**Supplied material**
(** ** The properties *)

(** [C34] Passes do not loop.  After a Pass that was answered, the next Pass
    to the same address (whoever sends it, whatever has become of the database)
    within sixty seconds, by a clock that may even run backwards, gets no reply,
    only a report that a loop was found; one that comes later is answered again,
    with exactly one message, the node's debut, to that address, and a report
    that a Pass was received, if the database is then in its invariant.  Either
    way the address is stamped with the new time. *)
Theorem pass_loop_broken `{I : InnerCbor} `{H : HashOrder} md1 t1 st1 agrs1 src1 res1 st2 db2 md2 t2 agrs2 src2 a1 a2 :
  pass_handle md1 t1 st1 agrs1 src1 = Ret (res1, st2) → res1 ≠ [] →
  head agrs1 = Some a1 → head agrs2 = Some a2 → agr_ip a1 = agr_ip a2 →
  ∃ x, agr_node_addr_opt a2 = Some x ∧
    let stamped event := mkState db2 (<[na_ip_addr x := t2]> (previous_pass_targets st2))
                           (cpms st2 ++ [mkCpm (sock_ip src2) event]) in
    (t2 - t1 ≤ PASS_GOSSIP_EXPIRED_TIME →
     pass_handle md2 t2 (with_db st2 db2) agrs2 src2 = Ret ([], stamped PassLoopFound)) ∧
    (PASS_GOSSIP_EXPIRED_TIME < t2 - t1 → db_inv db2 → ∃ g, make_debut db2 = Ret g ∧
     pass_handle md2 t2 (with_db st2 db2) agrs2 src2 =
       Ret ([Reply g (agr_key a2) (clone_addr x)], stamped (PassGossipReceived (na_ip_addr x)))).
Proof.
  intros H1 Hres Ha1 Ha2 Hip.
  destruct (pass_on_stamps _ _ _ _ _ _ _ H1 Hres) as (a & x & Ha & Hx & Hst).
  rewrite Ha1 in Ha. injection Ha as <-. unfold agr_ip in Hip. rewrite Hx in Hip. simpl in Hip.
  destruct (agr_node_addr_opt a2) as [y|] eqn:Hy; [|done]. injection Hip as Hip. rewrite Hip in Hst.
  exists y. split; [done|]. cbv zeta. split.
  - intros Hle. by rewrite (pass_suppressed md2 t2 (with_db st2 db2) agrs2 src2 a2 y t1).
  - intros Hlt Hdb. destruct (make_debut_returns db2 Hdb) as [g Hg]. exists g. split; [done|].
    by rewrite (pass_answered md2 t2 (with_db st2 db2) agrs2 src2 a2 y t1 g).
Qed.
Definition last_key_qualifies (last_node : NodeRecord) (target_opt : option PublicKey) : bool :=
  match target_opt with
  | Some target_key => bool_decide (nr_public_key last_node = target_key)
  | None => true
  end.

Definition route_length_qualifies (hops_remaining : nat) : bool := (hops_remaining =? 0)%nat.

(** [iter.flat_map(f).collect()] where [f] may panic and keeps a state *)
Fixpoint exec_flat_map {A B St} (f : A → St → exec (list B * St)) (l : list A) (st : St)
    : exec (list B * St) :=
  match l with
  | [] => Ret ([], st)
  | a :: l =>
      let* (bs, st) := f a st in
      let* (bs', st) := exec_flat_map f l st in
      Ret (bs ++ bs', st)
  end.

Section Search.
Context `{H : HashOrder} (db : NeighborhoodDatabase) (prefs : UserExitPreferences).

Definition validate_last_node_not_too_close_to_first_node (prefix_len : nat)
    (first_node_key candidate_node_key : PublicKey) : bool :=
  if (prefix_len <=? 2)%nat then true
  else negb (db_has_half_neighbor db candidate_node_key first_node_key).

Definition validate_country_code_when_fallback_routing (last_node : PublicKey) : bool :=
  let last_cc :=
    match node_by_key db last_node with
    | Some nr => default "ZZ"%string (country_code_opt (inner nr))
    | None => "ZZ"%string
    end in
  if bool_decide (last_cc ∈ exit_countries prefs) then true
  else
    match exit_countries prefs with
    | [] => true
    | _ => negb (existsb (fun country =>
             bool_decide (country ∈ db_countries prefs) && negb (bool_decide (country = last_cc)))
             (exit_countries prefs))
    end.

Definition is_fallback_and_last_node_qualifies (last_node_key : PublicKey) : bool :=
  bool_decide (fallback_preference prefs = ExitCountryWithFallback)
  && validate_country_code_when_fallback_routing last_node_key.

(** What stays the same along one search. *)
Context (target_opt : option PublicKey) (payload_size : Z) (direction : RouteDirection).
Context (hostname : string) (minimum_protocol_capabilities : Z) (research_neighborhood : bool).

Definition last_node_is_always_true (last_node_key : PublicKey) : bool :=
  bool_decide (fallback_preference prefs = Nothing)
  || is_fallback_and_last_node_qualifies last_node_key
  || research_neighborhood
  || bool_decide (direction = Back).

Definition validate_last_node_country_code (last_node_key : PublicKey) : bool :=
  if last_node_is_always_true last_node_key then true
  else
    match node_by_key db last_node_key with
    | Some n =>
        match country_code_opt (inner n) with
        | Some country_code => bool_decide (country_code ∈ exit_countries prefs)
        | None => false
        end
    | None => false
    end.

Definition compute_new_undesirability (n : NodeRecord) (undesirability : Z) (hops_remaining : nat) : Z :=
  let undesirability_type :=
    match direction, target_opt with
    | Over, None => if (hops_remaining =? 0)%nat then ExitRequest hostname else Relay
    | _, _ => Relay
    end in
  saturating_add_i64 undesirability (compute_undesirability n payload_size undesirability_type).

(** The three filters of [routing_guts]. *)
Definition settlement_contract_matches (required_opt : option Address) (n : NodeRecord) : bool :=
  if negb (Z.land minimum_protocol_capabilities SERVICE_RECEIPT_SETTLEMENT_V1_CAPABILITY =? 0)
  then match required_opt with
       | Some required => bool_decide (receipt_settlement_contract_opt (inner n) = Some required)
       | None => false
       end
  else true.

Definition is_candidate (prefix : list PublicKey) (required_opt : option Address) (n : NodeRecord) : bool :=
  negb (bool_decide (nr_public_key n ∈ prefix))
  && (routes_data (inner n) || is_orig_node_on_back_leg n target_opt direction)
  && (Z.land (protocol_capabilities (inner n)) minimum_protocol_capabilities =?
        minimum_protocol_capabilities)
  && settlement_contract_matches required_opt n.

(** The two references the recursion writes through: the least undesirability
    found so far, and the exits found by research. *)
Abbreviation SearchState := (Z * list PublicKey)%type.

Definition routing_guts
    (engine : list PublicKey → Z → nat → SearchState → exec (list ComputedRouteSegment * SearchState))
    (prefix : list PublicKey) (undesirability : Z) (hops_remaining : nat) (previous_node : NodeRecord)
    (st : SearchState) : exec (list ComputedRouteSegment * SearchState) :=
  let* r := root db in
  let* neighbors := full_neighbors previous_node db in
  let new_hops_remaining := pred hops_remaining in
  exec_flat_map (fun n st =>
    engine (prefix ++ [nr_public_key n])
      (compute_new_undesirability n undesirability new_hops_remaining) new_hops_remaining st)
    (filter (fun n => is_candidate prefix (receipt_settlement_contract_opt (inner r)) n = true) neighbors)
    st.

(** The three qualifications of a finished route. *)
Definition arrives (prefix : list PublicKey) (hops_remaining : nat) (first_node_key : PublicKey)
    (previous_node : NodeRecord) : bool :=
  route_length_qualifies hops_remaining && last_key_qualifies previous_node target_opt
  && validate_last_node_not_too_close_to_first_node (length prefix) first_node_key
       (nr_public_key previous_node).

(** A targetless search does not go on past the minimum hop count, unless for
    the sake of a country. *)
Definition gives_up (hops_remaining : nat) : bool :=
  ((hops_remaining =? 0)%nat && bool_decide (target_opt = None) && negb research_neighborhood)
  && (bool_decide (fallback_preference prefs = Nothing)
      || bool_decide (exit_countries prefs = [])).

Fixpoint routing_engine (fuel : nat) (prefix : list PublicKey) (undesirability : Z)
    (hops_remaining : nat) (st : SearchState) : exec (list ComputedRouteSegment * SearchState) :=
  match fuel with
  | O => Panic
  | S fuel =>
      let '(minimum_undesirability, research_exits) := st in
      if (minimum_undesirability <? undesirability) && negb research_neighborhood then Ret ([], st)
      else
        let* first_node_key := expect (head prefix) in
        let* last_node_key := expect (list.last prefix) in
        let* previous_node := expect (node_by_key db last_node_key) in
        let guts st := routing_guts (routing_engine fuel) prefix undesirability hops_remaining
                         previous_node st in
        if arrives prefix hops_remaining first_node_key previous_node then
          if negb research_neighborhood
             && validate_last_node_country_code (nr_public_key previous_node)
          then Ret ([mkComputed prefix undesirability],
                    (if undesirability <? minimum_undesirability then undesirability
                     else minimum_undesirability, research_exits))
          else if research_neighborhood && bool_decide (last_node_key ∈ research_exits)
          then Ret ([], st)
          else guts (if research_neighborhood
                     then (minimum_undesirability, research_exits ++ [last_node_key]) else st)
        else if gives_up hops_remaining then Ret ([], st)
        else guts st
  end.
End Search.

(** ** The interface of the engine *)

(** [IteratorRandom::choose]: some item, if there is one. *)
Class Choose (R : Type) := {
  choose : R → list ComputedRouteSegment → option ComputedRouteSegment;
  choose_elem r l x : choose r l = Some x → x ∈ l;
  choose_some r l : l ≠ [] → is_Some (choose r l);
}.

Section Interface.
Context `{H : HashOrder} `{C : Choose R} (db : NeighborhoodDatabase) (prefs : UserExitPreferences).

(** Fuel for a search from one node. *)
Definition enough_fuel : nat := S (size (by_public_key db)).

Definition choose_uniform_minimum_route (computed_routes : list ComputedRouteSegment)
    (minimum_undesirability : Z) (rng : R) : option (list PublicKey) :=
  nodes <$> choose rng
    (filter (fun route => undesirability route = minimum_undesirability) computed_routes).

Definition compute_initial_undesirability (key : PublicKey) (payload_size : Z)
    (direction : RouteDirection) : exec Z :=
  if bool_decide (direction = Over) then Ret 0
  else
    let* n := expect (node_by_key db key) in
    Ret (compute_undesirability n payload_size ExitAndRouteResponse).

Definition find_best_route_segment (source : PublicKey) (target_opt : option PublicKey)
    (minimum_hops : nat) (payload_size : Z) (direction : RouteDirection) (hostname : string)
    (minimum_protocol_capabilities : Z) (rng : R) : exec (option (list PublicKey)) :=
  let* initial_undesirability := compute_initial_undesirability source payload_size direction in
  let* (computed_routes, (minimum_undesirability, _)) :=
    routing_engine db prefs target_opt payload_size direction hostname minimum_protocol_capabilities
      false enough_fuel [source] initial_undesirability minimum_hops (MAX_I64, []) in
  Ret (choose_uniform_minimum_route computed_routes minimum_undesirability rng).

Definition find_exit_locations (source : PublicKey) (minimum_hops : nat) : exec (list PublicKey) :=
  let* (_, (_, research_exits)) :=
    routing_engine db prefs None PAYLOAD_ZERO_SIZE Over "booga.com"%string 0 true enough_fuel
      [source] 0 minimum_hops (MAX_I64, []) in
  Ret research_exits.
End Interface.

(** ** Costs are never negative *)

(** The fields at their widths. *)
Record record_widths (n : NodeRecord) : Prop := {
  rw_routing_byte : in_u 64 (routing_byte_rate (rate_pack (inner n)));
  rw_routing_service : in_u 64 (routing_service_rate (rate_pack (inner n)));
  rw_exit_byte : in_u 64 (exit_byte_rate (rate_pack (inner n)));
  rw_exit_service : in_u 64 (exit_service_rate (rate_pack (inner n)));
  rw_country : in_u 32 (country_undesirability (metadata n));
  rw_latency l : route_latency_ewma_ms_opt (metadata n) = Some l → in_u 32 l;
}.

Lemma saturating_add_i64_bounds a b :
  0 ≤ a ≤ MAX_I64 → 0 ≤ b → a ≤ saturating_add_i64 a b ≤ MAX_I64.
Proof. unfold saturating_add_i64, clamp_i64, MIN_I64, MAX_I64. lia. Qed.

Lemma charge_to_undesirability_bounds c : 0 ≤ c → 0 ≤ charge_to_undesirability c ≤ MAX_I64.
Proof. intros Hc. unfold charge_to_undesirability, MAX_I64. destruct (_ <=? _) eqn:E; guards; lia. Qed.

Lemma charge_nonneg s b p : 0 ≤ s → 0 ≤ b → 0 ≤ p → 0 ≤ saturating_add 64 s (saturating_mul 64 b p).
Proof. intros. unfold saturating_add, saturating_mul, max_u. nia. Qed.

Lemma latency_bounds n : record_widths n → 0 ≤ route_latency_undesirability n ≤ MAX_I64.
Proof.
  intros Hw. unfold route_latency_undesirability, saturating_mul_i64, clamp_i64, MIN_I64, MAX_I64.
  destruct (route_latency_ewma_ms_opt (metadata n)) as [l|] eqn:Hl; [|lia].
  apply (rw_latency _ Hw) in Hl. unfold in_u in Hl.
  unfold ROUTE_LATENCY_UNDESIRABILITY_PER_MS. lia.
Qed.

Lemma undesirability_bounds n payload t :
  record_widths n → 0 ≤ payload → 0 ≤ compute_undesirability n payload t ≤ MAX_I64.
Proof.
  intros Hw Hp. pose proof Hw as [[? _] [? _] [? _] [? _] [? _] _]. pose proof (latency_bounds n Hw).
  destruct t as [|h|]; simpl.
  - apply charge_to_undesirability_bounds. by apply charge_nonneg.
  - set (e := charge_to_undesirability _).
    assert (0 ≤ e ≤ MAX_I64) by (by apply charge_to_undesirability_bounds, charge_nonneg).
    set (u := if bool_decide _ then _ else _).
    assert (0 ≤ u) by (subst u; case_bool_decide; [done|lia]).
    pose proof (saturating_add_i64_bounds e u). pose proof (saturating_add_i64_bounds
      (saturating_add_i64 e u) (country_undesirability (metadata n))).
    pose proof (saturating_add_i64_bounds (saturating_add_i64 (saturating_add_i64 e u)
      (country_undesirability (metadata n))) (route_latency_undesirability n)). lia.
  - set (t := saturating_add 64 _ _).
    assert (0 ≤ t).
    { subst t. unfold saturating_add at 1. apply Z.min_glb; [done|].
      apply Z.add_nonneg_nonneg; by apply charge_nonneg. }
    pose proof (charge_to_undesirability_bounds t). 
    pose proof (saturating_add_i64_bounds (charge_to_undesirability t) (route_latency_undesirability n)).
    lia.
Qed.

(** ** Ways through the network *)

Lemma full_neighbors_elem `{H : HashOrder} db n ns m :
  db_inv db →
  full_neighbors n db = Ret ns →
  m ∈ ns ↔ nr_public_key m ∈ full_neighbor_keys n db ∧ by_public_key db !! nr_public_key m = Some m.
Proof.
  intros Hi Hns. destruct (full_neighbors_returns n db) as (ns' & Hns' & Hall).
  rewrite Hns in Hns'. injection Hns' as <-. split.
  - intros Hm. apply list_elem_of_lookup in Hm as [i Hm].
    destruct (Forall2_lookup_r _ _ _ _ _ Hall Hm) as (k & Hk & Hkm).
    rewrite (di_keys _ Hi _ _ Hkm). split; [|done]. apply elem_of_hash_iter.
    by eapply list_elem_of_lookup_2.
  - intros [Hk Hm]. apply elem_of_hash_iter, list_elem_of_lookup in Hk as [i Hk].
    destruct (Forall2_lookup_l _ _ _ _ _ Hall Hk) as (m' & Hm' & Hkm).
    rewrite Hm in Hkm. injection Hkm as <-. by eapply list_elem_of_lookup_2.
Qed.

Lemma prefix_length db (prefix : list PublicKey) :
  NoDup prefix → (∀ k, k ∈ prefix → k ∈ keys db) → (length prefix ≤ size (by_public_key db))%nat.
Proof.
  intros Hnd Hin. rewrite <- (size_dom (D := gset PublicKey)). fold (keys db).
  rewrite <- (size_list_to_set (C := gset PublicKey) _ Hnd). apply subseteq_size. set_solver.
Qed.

**Activity**
In the data above, each line holding "HashOrder" is to be found and copied.

**Exercise solution**
Theorem pass_loop_broken `{I : InnerCbor} `{H : HashOrder} md1 t1 st1 agrs1 src1 res1 st2 db2 md2 t2 agrs2 src2 a1 a2 :
Context `{H : HashOrder} (db : NeighborhoodDatabase) (prefs : UserExitPreferences).
Context `{H : HashOrder} `{C : Choose R} (db : NeighborhoodDatabase) (prefs : UserExitPreferences).
Lemma full_neighbors_elem `{H : HashOrder} db n ns m :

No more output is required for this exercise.